Just now, tying my running shoes felt like some sacred rite. I did it slowly and carefully; hyperaware of the whole process, struggling to remember how I ever could have tied them mindlessly – over, under, pull, loop, over, under, pull, double knot – a quick process, a habit done without thinking -- with no mental fanfare.
But today? I haven’t put on a pair of running shoes in . . . months. It’s still probably far too soon. Simply tying them I felt more excitement – and more trepidation – than I have over any big race. Three miles. That’s all I’m hoping for. A distance that, on past occasions, might hardly have seemed worth leaving the house for. And yet . . . excitement. Fear.
I’ve had some nerve problems in my left foot. Then surgery. Then an infection – far worse in pain and in recovery than the surgery itself ever was. And, mostly, I’ve had a lot of fear. I’ve been on constant “silencing” patrol to a little voice deep in my gut (I know . . . gut is kind of weird . . . but it feels like it originates there) that has been sending pulses of panic and little jolts of despair up and outward – where they wrap strangling little fingers of thought tightly about my throat and whisper, “You won’t run again. You can’t be a runner now.”
I know. It’s running. Surely, should the worst case scenario be realized: should the surgery have left me worse-off than I was before and altogether unrepairable, I will find other things to fill the hole. Life won’t lose all meaning. . . .
It’s just I’ve had some of my most spiritual moments out running; I’ve composed blog posts and talks, Relief Society lessons and Primary sharing times out running; I’ve worked through what to say, or what to do about difficult or awkward situations; I’ve prayed my most sincere prayers over loved-ones in need, I’ve made mental notes and whispered breathy thank yous up to the heavens over taken-for-granted blessings; I’ve had soul-strengthening conversation and developed close friendships; I’ve tried to start labor, wrestled out frustrations, and committed to lofty goals out running. I’ve experienced nature with a completeness and awareness I’m sure I never otherwise would have: I’ve run near blind into pelting rain and near-blizzard like snow, curved my lips tightly over teeth that threatened to crack in the cold, tucked my chin down snug to avoid having my breath completely taken away by giant gusts of wind, or been pushed near to sprinting by those same gusts at my back; I’ve nearly passed out – dripping and flushed – in temperatures far too hot for strenuous exercise; and . . . ohh, weep, I’ve felt the first real hopeful bits of spring – bare arms and legs finally not stung by cold, nostalgia sweeping over me as I catch a hint of Russian Olive or Lilac in the air; and, the first hints of autumn! . . . I might be able to fill a lot of these holes . . . but can life really ever be quite what it should be without getting to run with the sun filtering through orange and yellow leaves – feet crunching over the fallen ones that have blown their way across a trail or collected to the side of a road? Sigh. I don’t want to have to find out.
If I’ve romanticized an exhausting and miserable activity; if I’ve made it into poetry, it’s because . . . it is to me. Every run is like a tiny, little mini metaphor for life. I’ve grasped all kinds of things about what it means to have a physical body – even with it’s limits and pains and problems; I’ve learned a lot about what it means to be living here at all.
My life has always been full, somehow, of ability (and what feels like a promise from long before) to figuratively “run” as needed.
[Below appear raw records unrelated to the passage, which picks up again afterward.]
Lemma filter_length_pos (f : goroutine -> bool) (gs : list goroutine)
    (i : nat) (g : goroutine) :
  gs !! i = Some g -> f g = true -> (0 < length (List.filter f gs))%nat.
Proof.
  intros Hi Hf. apply list_elem_of_lookup_2, list_elem_of_In in Hi.
  assert (Hin : In g (List.filter f gs)) by (by apply List.filter_In).
  destruct (List.filter f gs); [done|simpl; lia].
Qed.

(** On every schedule a goroutine that has its result can send it at once:
    the buffer of the channel always has room, so no goroutine is left
    blocked on its send. *)
Theorem ParallelEvaler_send_never_blocks (obj : Objectiver)
    (points : list Point) (sched : list action) (s : pstate) (i : nat)
    (perr : errpoint) :
  ParallelEvaler_run obj sched (ParallelEvaler_init points) = Some s ->
  goroutines s !! i = Some (Evaluated perr) ->
  exists s', ParallelEvaler_exec obj (Send i) s = Some s'
             /\ ch s' = ch s ++ [perr].
Proof.
  intros Hrun Hi.
  destruct (ParallelEvaler_run_balanced obj points sched s Hrun)
    as (Hcap & _ & _).
  pose proof (ParallelEvaler_run_accounted obj points sched s Hrun) as Hacc.
  assert (Hopen : in_loops s).
  { apply (ParallelEvaler_run_in_loops obj sched (ParallelEvaler_init points));
      [|done]. split; simpl; eauto. }
  destruct Hopen as [Hopen _].
  pose proof (filter_length_pos unsent _ i _ Hi eq_refl) as Hpos.
  unfold accounted in Hacc. cbn [ParallelEvaler_exec]. rewrite Hi, Hopen.
  assert (Hroom : negb false && (len (ch s) <? ch_cap s) = true).
  { apply andb_true_iff. split; [done|]. apply Z.ltb_lt. unfold len. lia. }
  rewrite Hroom. eauto.
Qed.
As I’ve gone without tying my running shoes these past months, I’ve realized that even if I can’t run in the technical foot pounding/arm pumping sort of way; my greater blessing is in being able to do and accomplish and cope with the demands and stresses, obligations, and good and necessary calls for attention that make up my life. If “run and not be weary” only ever applies to an ability to keep doing the things that need doing, that will be more than enough. . . .
But, perhaps selfishly, I hope it doesn’t have to be.
So . . . wish a little luck to come swirling down on me as I head out on this run today, and, if you’re the praying kind, . . . I wouldn’t mind you sending up one or two of those for me as well.